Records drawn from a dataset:
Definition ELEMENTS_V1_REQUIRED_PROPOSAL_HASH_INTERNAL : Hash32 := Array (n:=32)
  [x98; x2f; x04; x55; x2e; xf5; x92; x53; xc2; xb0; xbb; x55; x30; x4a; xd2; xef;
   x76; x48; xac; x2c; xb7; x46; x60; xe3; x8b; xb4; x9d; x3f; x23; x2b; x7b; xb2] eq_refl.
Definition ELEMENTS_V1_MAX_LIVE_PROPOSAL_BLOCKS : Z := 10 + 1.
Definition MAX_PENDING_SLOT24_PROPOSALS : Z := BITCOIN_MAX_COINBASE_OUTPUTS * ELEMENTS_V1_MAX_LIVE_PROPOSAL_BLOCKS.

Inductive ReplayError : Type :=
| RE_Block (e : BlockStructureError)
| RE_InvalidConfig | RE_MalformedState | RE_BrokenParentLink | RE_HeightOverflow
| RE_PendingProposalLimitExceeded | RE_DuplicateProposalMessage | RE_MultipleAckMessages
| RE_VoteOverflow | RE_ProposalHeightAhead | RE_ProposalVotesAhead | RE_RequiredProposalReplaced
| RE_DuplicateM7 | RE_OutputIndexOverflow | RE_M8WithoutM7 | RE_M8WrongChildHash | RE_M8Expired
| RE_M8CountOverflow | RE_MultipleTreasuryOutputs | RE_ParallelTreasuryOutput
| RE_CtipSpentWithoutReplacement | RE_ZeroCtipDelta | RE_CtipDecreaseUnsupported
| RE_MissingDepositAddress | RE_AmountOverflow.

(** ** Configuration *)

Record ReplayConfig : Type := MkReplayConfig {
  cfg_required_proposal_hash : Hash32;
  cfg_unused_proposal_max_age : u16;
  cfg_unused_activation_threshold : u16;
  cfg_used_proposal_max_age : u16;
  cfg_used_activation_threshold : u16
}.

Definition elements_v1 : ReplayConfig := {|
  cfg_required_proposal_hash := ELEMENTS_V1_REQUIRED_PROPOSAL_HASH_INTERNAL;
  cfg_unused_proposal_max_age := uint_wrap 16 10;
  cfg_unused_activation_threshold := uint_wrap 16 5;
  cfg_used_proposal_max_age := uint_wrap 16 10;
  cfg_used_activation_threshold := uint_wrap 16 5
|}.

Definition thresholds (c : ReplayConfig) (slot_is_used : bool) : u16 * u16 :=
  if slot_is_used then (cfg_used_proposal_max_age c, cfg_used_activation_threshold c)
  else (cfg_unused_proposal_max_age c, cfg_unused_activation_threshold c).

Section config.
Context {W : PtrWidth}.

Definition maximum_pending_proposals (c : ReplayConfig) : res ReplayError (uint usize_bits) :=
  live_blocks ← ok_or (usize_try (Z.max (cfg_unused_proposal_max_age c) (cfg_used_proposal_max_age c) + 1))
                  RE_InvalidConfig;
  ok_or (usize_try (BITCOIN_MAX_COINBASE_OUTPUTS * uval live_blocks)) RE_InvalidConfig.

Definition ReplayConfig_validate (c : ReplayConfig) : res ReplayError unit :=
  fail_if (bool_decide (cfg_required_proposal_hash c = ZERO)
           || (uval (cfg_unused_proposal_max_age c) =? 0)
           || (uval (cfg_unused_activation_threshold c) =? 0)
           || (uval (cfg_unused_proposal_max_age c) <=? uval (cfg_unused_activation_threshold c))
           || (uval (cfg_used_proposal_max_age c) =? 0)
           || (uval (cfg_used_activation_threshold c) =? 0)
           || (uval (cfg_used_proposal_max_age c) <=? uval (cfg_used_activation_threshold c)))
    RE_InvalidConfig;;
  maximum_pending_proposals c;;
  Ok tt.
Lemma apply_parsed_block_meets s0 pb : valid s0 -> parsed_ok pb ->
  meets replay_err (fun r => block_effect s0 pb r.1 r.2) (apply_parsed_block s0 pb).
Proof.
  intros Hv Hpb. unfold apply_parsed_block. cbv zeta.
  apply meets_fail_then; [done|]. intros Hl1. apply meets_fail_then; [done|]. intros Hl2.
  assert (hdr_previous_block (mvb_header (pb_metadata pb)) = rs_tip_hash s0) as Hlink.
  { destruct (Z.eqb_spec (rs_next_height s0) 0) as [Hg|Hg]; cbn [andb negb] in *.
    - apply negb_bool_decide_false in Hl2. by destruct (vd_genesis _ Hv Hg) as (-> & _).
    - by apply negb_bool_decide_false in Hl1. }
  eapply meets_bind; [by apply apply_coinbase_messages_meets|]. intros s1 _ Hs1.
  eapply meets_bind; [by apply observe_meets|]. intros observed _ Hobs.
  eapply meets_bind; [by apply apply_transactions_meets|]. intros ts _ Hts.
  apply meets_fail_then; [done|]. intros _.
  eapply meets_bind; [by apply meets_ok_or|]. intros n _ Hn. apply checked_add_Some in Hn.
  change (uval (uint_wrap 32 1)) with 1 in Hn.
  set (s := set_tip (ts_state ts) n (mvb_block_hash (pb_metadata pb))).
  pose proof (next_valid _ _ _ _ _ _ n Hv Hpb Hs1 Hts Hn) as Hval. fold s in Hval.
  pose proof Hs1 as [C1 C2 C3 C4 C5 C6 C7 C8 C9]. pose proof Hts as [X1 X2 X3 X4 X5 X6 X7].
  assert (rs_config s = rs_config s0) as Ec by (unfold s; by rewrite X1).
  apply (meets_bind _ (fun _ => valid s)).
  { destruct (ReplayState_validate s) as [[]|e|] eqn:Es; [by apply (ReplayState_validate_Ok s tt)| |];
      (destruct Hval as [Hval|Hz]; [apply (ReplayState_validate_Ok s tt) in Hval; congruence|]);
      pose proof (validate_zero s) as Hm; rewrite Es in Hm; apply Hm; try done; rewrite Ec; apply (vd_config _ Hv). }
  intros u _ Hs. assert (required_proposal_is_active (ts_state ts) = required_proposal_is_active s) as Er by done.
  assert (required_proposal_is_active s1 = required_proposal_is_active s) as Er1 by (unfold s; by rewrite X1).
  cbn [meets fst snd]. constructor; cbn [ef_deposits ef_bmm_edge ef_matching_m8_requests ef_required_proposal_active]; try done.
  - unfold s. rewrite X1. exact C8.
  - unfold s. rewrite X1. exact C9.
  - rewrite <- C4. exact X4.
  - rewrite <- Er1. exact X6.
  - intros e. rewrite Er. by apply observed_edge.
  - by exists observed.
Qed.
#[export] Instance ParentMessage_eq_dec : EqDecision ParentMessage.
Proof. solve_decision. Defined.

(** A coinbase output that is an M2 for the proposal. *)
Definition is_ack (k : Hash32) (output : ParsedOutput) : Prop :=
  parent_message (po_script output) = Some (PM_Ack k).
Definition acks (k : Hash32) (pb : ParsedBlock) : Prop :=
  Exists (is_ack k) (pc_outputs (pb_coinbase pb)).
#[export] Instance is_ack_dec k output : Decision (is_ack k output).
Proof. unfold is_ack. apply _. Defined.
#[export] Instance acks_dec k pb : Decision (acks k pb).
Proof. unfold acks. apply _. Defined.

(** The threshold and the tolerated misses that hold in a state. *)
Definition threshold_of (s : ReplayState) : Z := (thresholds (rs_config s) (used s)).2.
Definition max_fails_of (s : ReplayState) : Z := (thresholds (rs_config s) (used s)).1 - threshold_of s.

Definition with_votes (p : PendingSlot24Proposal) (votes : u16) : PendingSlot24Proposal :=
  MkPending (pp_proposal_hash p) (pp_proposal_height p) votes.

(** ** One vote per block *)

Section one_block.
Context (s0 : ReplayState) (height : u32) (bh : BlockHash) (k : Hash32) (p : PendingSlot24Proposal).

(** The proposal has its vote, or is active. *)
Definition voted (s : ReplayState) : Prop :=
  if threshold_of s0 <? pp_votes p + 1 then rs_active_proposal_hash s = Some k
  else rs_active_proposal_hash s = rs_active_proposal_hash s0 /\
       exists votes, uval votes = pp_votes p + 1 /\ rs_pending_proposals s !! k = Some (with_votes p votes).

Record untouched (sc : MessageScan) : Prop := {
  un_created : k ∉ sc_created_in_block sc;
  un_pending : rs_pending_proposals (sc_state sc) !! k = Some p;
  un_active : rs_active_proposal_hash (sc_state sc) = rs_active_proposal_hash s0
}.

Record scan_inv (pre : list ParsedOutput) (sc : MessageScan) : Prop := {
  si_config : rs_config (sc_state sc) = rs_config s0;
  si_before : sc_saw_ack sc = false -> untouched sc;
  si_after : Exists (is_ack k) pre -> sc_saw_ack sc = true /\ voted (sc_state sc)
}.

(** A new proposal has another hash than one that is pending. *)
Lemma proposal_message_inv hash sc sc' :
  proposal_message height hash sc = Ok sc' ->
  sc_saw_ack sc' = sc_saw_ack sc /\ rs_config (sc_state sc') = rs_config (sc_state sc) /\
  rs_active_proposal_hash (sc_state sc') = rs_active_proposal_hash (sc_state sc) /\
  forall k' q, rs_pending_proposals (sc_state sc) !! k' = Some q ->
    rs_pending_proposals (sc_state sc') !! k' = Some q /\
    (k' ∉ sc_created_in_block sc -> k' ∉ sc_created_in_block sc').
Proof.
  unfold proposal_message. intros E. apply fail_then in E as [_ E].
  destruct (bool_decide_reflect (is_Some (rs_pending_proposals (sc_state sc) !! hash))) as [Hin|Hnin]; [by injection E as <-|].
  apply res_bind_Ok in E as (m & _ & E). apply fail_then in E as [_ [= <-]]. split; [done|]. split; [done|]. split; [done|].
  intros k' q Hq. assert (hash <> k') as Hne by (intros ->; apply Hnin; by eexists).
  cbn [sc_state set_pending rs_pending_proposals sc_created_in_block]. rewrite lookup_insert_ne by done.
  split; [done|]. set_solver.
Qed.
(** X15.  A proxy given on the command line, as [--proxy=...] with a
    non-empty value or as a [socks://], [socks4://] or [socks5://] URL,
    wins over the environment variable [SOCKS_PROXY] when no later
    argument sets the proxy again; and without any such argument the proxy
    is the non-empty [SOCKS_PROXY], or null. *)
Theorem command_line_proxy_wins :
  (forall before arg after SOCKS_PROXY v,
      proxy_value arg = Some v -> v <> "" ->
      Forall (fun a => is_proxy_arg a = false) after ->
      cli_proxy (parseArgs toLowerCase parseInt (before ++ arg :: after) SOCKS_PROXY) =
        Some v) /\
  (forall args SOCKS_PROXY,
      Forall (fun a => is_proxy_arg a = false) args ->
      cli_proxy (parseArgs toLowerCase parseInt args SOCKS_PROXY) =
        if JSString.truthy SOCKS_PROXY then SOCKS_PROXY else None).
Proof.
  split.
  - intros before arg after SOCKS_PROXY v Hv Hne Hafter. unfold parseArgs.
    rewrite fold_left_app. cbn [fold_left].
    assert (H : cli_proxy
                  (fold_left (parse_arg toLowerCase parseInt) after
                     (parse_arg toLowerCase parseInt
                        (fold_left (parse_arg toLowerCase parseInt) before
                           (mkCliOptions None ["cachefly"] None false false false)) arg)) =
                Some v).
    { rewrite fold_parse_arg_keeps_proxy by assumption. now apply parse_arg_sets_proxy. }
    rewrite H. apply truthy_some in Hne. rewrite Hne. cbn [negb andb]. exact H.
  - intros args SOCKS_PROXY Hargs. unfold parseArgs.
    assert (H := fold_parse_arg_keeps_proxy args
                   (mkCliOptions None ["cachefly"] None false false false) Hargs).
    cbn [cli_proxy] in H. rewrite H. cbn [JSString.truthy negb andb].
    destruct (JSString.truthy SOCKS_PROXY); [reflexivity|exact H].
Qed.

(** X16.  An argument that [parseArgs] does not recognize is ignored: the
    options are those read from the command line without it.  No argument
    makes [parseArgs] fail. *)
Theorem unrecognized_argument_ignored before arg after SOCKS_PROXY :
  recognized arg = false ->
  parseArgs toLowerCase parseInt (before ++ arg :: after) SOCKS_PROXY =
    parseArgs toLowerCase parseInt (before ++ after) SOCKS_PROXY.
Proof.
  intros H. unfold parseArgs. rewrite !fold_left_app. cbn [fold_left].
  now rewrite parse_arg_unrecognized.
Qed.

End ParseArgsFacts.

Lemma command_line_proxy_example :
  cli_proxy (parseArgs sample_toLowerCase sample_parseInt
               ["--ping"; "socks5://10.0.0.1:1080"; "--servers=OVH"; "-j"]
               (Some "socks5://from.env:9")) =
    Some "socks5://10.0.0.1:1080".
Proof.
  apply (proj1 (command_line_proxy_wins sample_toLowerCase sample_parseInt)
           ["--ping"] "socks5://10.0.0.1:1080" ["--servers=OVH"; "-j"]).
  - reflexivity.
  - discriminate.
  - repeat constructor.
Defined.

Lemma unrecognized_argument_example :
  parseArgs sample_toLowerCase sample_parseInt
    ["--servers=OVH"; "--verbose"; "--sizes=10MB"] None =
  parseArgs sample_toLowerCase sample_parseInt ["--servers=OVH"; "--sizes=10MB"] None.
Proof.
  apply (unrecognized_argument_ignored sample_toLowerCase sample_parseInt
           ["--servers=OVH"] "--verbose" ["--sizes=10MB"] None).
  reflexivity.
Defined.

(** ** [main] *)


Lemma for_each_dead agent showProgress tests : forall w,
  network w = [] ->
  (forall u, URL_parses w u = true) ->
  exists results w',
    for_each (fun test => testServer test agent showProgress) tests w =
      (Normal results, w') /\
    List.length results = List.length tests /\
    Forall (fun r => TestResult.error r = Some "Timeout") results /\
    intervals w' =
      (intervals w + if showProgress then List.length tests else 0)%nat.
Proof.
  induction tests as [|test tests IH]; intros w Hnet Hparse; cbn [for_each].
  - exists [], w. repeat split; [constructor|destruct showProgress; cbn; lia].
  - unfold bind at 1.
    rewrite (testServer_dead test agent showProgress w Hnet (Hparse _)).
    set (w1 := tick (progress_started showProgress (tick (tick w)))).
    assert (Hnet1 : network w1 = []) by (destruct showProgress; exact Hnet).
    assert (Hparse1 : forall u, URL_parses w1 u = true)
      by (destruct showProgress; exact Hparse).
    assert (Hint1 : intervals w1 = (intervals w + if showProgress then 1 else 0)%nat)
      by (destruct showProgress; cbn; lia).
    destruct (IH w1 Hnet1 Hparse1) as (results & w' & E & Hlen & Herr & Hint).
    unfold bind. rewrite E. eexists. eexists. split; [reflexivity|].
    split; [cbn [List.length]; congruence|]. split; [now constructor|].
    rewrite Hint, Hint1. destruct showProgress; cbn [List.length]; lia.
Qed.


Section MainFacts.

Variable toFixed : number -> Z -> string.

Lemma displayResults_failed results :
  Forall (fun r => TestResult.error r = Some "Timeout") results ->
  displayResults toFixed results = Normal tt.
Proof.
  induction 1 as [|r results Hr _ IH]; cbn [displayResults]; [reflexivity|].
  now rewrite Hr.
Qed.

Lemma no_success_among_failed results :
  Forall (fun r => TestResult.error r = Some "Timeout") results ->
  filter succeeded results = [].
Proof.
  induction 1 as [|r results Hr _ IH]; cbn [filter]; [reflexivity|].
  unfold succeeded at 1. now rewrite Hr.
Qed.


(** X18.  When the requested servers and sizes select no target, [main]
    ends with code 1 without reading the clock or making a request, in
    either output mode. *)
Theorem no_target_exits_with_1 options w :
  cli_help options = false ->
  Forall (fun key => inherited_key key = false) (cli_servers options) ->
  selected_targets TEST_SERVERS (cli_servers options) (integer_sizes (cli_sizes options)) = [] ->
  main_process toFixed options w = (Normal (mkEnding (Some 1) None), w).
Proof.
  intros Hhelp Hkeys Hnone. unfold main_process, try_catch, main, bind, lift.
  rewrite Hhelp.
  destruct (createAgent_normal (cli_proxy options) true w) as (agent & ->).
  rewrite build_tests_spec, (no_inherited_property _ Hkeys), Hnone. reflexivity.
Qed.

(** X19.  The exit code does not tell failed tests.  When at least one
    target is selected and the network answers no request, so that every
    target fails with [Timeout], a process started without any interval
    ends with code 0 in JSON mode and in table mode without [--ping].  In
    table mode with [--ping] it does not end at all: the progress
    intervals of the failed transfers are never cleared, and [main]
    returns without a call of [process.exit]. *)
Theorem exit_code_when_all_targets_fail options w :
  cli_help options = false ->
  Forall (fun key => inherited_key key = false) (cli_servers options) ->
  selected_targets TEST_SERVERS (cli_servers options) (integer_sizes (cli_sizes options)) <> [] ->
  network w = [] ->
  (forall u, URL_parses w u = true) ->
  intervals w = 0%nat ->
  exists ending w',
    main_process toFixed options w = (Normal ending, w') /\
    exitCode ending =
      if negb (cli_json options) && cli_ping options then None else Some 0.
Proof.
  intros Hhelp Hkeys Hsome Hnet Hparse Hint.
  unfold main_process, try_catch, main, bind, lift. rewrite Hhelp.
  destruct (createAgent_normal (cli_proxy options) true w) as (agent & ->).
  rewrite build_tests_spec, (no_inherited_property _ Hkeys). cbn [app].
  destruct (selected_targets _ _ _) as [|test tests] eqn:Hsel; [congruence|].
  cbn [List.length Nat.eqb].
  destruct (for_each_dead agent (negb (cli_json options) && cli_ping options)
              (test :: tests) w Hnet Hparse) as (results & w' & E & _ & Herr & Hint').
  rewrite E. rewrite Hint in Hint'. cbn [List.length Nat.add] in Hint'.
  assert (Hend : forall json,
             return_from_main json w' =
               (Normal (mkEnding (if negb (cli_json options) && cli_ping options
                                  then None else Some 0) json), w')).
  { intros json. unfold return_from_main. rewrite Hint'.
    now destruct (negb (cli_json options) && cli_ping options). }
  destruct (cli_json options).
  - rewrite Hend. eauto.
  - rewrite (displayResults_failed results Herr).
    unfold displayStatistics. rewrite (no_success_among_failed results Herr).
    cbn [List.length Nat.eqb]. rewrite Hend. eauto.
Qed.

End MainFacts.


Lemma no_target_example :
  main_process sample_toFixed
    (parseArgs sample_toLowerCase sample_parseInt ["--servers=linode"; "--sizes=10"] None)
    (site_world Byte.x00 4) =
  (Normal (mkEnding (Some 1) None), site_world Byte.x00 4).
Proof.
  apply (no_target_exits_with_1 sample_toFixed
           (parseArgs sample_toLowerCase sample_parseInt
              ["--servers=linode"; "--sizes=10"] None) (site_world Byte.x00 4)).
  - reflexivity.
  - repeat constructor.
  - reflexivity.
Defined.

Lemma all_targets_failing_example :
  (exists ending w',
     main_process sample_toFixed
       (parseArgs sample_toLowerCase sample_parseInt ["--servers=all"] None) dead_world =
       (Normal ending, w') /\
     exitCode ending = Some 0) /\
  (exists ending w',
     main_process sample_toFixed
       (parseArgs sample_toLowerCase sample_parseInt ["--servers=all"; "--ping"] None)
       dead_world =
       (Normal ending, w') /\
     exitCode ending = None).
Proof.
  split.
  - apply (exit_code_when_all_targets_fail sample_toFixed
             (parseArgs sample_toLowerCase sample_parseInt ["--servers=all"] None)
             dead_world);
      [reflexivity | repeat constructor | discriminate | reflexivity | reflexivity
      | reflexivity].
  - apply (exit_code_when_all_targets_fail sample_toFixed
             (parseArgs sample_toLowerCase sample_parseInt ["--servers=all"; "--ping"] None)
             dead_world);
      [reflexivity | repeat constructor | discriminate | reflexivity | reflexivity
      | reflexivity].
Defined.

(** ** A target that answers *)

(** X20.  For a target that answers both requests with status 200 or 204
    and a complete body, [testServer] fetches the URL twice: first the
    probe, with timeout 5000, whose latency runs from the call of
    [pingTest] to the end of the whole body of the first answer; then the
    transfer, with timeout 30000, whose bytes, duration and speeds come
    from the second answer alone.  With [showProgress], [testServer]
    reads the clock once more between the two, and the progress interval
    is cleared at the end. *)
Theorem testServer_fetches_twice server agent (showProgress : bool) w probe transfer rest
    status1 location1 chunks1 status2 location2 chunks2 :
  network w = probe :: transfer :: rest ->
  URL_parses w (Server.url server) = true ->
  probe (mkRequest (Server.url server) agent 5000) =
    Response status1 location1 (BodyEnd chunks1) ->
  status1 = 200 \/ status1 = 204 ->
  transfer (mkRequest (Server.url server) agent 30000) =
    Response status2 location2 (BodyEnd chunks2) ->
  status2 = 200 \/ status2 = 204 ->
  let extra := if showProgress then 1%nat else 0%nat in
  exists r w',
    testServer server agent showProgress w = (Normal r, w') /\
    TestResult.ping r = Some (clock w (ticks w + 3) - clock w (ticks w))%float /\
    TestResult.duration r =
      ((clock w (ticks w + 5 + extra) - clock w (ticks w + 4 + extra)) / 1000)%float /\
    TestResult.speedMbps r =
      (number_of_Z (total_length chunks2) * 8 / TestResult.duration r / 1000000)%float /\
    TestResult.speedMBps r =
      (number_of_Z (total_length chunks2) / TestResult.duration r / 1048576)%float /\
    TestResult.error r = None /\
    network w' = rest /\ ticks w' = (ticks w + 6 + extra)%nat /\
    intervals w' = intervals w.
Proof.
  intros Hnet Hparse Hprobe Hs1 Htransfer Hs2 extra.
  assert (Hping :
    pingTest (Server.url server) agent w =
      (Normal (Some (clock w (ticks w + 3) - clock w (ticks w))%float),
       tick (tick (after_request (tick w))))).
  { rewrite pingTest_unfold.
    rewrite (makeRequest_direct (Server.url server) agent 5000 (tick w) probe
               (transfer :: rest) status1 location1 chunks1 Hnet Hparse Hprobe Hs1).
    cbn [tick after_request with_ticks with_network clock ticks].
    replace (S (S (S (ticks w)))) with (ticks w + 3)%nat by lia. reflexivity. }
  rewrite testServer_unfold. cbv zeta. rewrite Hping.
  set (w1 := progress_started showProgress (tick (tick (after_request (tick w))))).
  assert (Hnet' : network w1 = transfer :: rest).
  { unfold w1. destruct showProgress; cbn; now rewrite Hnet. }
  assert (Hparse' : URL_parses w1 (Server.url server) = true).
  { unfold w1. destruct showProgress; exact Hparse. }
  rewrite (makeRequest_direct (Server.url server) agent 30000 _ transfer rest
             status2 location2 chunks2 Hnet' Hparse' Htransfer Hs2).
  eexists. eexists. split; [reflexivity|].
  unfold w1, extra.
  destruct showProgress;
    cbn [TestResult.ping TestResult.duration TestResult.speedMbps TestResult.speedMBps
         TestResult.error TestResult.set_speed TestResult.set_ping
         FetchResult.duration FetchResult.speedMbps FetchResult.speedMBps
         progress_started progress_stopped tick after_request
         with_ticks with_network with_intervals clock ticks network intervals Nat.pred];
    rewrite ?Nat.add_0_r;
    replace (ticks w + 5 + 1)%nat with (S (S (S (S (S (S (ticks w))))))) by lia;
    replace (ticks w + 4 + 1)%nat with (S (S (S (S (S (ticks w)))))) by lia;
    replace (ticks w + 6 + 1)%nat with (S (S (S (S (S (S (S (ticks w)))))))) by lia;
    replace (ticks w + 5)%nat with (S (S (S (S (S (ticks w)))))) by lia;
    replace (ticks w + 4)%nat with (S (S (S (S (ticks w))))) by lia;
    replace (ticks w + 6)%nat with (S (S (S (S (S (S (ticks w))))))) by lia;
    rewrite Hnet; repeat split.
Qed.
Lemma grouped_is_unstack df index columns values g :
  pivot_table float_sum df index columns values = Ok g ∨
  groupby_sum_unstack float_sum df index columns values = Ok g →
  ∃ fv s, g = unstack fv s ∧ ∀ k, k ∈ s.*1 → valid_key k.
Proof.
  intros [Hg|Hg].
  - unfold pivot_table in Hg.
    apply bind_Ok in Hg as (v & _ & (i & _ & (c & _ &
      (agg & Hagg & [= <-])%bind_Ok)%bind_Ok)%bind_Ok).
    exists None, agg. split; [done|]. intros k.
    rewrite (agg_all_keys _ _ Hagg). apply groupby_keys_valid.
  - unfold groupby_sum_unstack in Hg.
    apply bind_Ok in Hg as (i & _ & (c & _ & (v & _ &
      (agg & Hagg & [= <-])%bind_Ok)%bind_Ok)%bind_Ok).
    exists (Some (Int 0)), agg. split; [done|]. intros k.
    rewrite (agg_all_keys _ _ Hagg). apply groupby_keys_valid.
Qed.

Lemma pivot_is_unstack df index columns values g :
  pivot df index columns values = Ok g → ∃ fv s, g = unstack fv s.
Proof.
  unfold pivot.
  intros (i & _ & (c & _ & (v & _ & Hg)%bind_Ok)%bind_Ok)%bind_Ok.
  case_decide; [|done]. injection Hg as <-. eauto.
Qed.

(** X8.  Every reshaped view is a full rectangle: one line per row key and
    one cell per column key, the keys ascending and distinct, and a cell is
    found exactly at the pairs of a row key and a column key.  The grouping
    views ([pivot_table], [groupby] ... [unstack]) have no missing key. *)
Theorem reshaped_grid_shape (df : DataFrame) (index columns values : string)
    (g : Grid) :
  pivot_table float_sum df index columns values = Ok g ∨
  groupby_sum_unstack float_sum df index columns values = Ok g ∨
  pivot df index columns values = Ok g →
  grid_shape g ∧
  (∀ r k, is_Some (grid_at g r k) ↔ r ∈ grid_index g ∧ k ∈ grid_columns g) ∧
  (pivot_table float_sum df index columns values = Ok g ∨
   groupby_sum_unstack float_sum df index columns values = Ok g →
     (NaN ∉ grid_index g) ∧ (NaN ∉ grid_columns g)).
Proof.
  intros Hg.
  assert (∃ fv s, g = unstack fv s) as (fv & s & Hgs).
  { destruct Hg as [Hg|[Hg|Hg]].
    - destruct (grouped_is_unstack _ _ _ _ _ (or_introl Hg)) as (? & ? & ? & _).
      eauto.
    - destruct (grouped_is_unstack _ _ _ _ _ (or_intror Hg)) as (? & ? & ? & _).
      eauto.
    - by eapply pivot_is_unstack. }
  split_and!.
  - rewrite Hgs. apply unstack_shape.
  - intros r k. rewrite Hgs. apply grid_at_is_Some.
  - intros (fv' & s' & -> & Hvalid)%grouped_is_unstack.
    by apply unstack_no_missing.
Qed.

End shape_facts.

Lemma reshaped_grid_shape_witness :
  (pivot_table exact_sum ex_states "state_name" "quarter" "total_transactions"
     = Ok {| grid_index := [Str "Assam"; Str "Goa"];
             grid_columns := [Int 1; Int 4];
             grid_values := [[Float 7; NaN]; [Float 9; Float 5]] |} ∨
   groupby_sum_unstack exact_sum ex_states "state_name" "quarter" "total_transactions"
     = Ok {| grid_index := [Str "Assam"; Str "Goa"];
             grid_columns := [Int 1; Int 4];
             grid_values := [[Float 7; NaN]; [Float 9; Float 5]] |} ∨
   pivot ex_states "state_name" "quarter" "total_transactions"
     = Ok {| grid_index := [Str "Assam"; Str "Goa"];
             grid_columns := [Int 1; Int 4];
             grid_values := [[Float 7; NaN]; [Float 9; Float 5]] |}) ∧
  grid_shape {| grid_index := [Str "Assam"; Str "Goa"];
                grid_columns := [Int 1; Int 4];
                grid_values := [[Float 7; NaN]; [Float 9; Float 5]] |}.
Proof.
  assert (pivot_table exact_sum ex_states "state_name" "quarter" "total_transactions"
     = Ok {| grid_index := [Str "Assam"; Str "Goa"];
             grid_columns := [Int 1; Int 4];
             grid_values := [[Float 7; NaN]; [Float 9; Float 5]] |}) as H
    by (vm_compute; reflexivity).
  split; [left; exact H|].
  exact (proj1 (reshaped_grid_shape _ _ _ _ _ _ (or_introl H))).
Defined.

PROBLEM DESCRIPTION:
Scan the entries above and show each line that contains the word "Hping".

SOLVED PROBLEM:
  assert (Hping :
  rewrite testServer_unfold. cbv zeta. rewrite Hping.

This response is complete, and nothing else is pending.